Statement of Translational Significance
Currently, myeloma MRD assays require invasive, painful bone marrow sampling and fail to account for spatial heterogeneity. High-depth, cell-free whole genome sequencing tracks thousands of personalized mutations in blood, identifying molecular relapse a median of 12.6-19 months before clinical progression and showing a stronger association with progression-free survival than standard bone-marrow tests (hazard ratio = 24 for BM-informed mutation lists). This scalable, comprehensive approach enables dynamic multiple myeloma monitoring and risk-adapted treatment.
Summary Paragraph
Minimal residual disease (MRD) monitoring is one of the strongest predictors of progression-free and overall survival in multiple myeloma (MM); as such, clinicians currently rely on invasive bone-marrow sampling that patients tolerate poorly for serial assessment.
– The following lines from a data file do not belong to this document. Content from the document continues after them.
(** What the check of a proof establishes. *)
Lemma verify_merkle_proof_inv now addr b m depth root ts :
  verify_merkle_proof now addr b m depth root ts = Ok tt →
  (∃ t, now = Some t ∧ ts ≤ t ≤ ts + MERKLE_PAYMENT_EXPIRATION) ∧ mp_merkle_payment_timestamp m = ts ∧
  (branch_depth b = depth ∧ branch_verify b = true ∧ addr = mb_unsalted_leaf_hash b ∧ mb_root b = root) ∧
  branch_depth (mp_branch m) = midpoint_proof_depth depth ∧ branch_verify (mp_branch m) = true ∧
  mb_root (mp_branch m) = root.
Proof.
  unfold verify_merkle_proof, validate_payment_timestamp. intros Hok.
  destruct now as [t|]; [|done]. simpl in Hok.
  repeat case_match; try done; bool_to_prop; repeat match goal with H : ¬ (_ ≠ _) |- _ => apply dec_stable in H end.
  split; [exists t; split; [done|lia]|done].
Qed.

(** What a branch hashes: its leaf, with the salt if it has one. *)
Definition branch_hash (leaf : bytes) (salt : option bytes) : bytes :=
  match salt with Some salt => salted_leaf leaf salt | None => leaf end.

Lemma tree_leaves_padding salt dummy leaves i :
  batch_sized leaves → leaves !! i = None → (i < 2 ^ batch_depth leaves)%nat → tree_leaves salt dummy leaves !! i = Some (dummy (Z.of_nat i)).
Proof.
  intros Hn Hi Hlt. apply lookup_ge_None in Hi. destruct (batch_depth_spec leaves Hn) as [Hd Hle]. unfold tree_leaves.
  assert (length (zip_with salted_leaf leaves (salt <$> seqZ 0 (Z.of_nat (length leaves)))) = length leaves) as Hz
    by (rewrite length_zip_with, length_fmap, length_seqZ; lia).
  rewrite lookup_app_r, Hz by lia. rewrite list_lookup_fmap, lookup_seqZ_lt by (rewrite Hd, shiftl_pow; lia). simpl. do 2 f_equal. lia.
Qed.

(** What a leaf of the tree says of an accepted address, with or without a salt: the address and the salt of the batch
    at that place; or that the address, hashed with the salt or itself, is the leaf. *)
Definition leaf_proves (salt dummy : Z → bytes) (leaves : list bytes) (i : nat) (addr : bytes) (s : option bytes) : Prop :=
  match leaves !! i, s with
  | Some a, Some s =>
    length s = length (salt (Z.of_nat i)) → collision_free [addr ++ s; a ++ salt (Z.of_nat i)] → addr = a ∧ s = salt (Z.of_nat i)
  | Some a, None => addr = salted_leaf a (salt (Z.of_nat i))
  | None, Some s => salted_leaf addr s = dummy (Z.of_nat i)
  | None, None => addr = dummy (Z.of_nat i)
  end.

(** C25: an accepted address is in the batch, or is the hash of a leaf. If a node accepts a branch for an address against the
    depth and root of a batch's tree, and the branch names a leaf of a tree of that depth, then what it hashes is the
    tree's leaf at that index. So a branch with a salt, at an index of the batch, proves the address and the salt
    of the batch there; at an index of the padding, an address whose salted hash is the random padding. A branch without
    a salt, which the node accepts too, proves only an address that is itself a leaf: the hash of an address of
    the batch and its salt, or the padding. (SHA3 does not collide on the inputs hashed in the tree and along the branch.) *)
Theorem accepted_address_in_batch salt dummy leaves t now addr b m ts (i : nat) :
  MIN_LEAVES ≤ Z.of_nat (length leaves) ≤ MAX_LEAVES →
  (∀ y, length (sha3_256 y) = 32%nat) →
  Forall (λ y, length y = 32%nat) (mb_proof_hashes b ++ tree_leaves salt dummy leaves) →
  Forall (λ a, length a = 32%nat) leaves → length addr = 32%nat →
  from_xornames salt dummy leaves = Ok t →
  verify_merkle_proof now addr b m (mt_depth t) (mt_root t) ts = Ok tt →
  mb_leaf_index b = Z.of_nat i → (i < 2 ^ batch_depth leaves)%nat → mb_total_leaves_count b = 2 ^ mt_depth t →
  collision_free (tree_inputs (batch_depth leaves) (tree_leaves salt dummy leaves) ++ path_inputs (mb_proof_hashes b) i (branch_hash addr (mb_salt b))) →
  leaf_proves salt dummy leaves i addr (mb_salt b).
Proof.
  intros Hn H32 H32s Hls Haddr Ht Hv Hidx Hi Htot Hcf.
  destruct (from_xornames_ok salt dummy leaves Hn) as (root & Hroot & Ht').
  rewrite Ht in Ht'. injection Ht' as ->. cbn [mt_depth mt_root] in *.
  assert (branch_depth b = Z.of_nat (batch_depth leaves) ∧ branch_verify b = true ∧
          addr = mb_unsalted_leaf_hash b ∧ mb_root b = root) as (Hdep & Hbv & -> & Hbr)
    by (by apply verify_merkle_proof_inv in Hv as (_ & _ & ? & _)).
  assert (length (mb_proof_hashes b) = batch_depth leaves) as Hplen by (unfold branch_depth in Hdep; lia).
  set (h := branch_hash (mb_unsalted_leaf_hash b) (mb_salt b)) in *.
  assert (path_root (mb_proof_hashes b) i h = root) as Hpath.
  { revert Hbv. subst h. destruct b as [path li tot leaf rt sl].
    cbn [mb_proof_hashes mb_leaf_index mb_total_leaves_count mb_unsalted_leaf_hash mb_root mb_salt] in *. subst li rt.
    destruct sl as [sl|]; simpl; [rewrite branch_verify_salted|rewrite branch_verify_unsalted];
      try (by intros ?%bool_decide_eq_true); (by rewrite Hplen) || (by rewrite Htot, Hplen). }
  assert (length (tree_leaves salt dummy leaves) = (2 ^ batch_depth leaves)%nat) as Hlen by (by apply tree_leaves_length).
  destruct (lookup_lt_is_Some_2 (tree_leaves salt dummy leaves) i) as [x Hx]; [by rewrite Hlen|].
  assert (h = x) as Heq.
  { apply (path_root_sound (batch_depth leaves) (mb_proof_hashes b) (tree_leaves salt dummy leaves) i);
      [done| |done|done|done|done|by rewrite Hpath].
    constructor; [|constructor; [subst h; unfold branch_hash; destruct (mb_salt b); [apply H32|done]|done]].
    rewrite Forall_app in H32s. destruct H32s as [_ Hall]. rewrite Forall_forall in Hall. apply Hall. by eapply list_elem_of_lookup_2. }
  unfold leaf_proves. destruct (leaves !! i) as [a|] eqn:Ha.
  - rewrite (tree_leaves_lookup salt dummy leaves i a Ha) in Hx. injection Hx as <-. subst h. unfold branch_hash in Heq.
    destruct (mb_salt b) as [s|]; [|done]. intros Hs Hcf2. apply Hcf2 in Heq; [|by left|right; by left].
    apply app_inj_1 in Heq as [-> ->]; [done|]. rewrite Haddr. symmetry. rewrite Forall_forall in Hls. apply Hls. by eapply list_elem_of_lookup_2.
  - rewrite (tree_leaves_padding salt dummy leaves i Hn Ha Hi) in Hx. injection Hx as <-. by destruct (mb_salt b).
Qed.
End batch.

(** * Witnesses *)

(** A polynomial hash to 32 bytes. *)
Definition toy_digests : Digests :=
  let h (b : bytes) := to_le_bytes 32 (foldl (λ acc x, Z.land (acc * 257 + x) (Z.ones 256)) 7 b) in
  {| sha3_256 := h; keccak256 := h |}.

(** The tree itself, with its levels and paths computed. *)
Definition toy_ant_merkle : @AntMerkle toy_digests :=
  @Build_AntMerkle toy_digests (list bytes) (λ l, l)
    (λ l, head (@level_nodes toy_digests (Nat.log2 (length l)) l))
    (λ l idx, match idx with [i] => @sibling_path toy_digests (Nat.log2 (length l)) (Z.to_nat i) l | _ => [] end)
    (λ l k, Some (imap (λ i h, (Z.of_nat i, h)) (@level_nodes toy_digests (Z.to_nat k) l)))
    (λ l k i, Some (@sibling_path toy_digests (Nat.log2 (length l) - Z.to_nat k) (Z.to_nat i)
                      (@level_nodes toy_digests (Z.to_nat k) l)))
    (λ path root idx hs _,
       match idx, hs with
       | [i], [h] => bool_decide (@path_root toy_digests path (Z.to_nat i) h = root)
       | _, _ => false
       end).

Lemma toy_ant_merkle_laws : @AntMerkleLaws toy_digests toy_ant_merkle.
Proof.
  split.
  - intros d leaves Hl. cbn. by rewrite Hl, Nat.log2_pow2 by lia.
  - intros d leaves i Hl _. cbn. by rewrite Hl, Nat.log2_pow2, Nat2Z.id by lia.
  - intros d k leaves _ _. cbn. by rewrite Nat2Z.id.
  - intros d k leaves i Hl _ _. cbn. by rewrite Hl, Nat.log2_pow2, !Nat2Z.id by lia.
  - intros path root i h _. cbn. by rewrite Nat2Z.id.
Qed.

Section merkle_witnesses.
#[local] Existing Instances toy_xorname toy_digests toy_ant_merkle toy_ant_merkle_laws.

Definition ex_salt (i : Z) : bytes := replicate 32 (i + 1).
Definition ex_dummy (i : Z) : bytes := replicate 32 (i + 100).
Definition ex_batch : list bytes := [replicate 32 11; replicate 32 12; replicate 32 13].

Lemma tree_depth_spec_witness : tree_depth 5 = 3 ∧ 5 ≤ 2 ^ tree_depth 5.
Proof. destruct (tree_depth_spec 5 ltac:(lia)) as (Hd & Hle & _). split; [exact Hd|exact Hle]. Defined.

Lemma batch_proofs_accepted_witness :
  ∃ t cands, from_xornames ex_salt ex_dummy ex_batch = Ok t ∧ reward_candidates t 1000 = Ok cands ∧
    length cands = 2%nat ∧
    ∀ m, m ∈ cands → ∃ b, generate_address_proof t 1 (replicate 32 12) = Ok b ∧
      verify_merkle_proof (Some 2000) (replicate 32 12) b m (mt_depth t) (mt_root t) 1000 = Ok tt.
Proof.
  destruct (batch_proofs_accepted ex_salt ex_dummy ex_batch 1000 ltac:(done)) as (t & cands & Ht & Hc & Hlen & Hall).
  exists t, cands. split; [exact Ht|]. split; [exact Hc|]. split.
  - destruct (from_xornames_ok ex_salt ex_dummy ex_batch ltac:(done)) as (root & _ & Ht').
    rewrite Ht in Ht'. injection Ht' as ->. cbn [mt_depth] in Hlen.
    change (expected_reward_pools (Z.of_nat (batch_depth ex_batch))) with 2 in Hlen. lia.
  - intros m Hm. apply (Hall 1%nat (replicate 32 12) m 2000); [reflexivity|exact Hm|done].
Defined.

Lemma collision_free_check (l : list bytes) :
  bool_decide (Forall (λ x, Forall (λ y, sha3_256 x = sha3_256 y → x = y) l) l) = true → collision_free l.
Proof. intros Hf%bool_decide_eq_true x y Hx Hy. rewrite Forall_forall in Hf. specialize (Hf x Hx). rewrite Forall_forall in Hf. by apply Hf. Qed.

(** The tree of the example, and the branch of its second address. *)
Definition ex_tree : MerkleTree :=
  match from_xornames ex_salt ex_dummy ex_batch with
  | Ok t => t
  | Err _ => {| mt_inner := [] : InnerTree; mt_leaf_count := 0; mt_depth := 0; mt_root := []; mt_salts := [] |}
  end.

Definition ex_branch : MerkleBranch :=
  {| mb_proof_hashes := sibling_path 2 1 (tree_leaves ex_salt ex_dummy ex_batch); mb_leaf_index := 1;
     mb_total_leaves_count := 4; mb_unsalted_leaf_hash := replicate 32 12; mb_root := mt_root ex_tree;
     mb_salt := Some (ex_salt 1) |}.

Definition ex_midpoint : MidpointProof :=
  {| mp_branch := midpoint_branch (tree_leaves ex_salt ex_dummy ex_batch) 2 (mt_root ex_tree) 0
                    (default [] (level_nodes 1 (tree_leaves ex_salt ex_dummy ex_batch) !! 0%nat));
     mp_merkle_payment_timestamp := 1000 |}.

Lemma accepted_address_in_batch_witness : leaf_proves ex_salt ex_dummy ex_batch 1 (replicate 32 12) (Some (ex_salt 1)).
Proof.
  refine (accepted_address_in_batch ex_salt ex_dummy ex_batch ex_tree (Some 2000) (replicate 32 12) ex_branch
    ex_midpoint 1000 1 _ _ _ _ _ _ _ _ _ _ _).
  - done.
  - intros y. apply length_to_le_bytes.
  - apply (bool_decide_eq_true_1 _). vm_compute. reflexivity.
  - apply (bool_decide_eq_true_1 _). vm_compute. reflexivity.
  - reflexivity.
  - unfold ex_tree. destruct (from_xornames_ok ex_salt ex_dummy ex_batch ltac:(done)) as (root & _ & ->). reflexivity.
  - vm_compute. reflexivity.
  - reflexivity.
  - vm_compute. lia.
  - vm_compute. reflexivity.
  - apply collision_free_check. vm_compute. reflexivity.
Defined.
End merkle_witnesses.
We show that longitudinal whole-genome sequencing of plasma cell-free DNA, guided by personalized mutation catalogs from diagnostic bone marrow, detects residual tumor DNA at ultra-low levels. This approach tracked disease dynamics across serial samples, achieved strong concordance with standard clinical MRD assays, accurately predicted progression-free survival, and detected subclonal evolution driving relapse. While developed initially using bone marrow reference, we found that cell-free DNA collected at baseline provided comparable mutational information to serve as a reference for subsequent MRD blood draws. This plasma-only classifier requires no marrow input, identified persistent disease when diagnostic marrow was insufficient for referencing, stratified relapse risk, and detected rising MRD probabilities a median of 19 months before progression. Together, these results establish cell-free DNA whole genome sequencing as a minimally invasive platform for comprehensive genomic surveillance in MM, reducing dependence on painful repeat marrow biopsies and enabling earlier, risk-adapted intervention. More broadly, this strategy can extend to diverse cancers to guide personalized therapy and identify relapse earlier.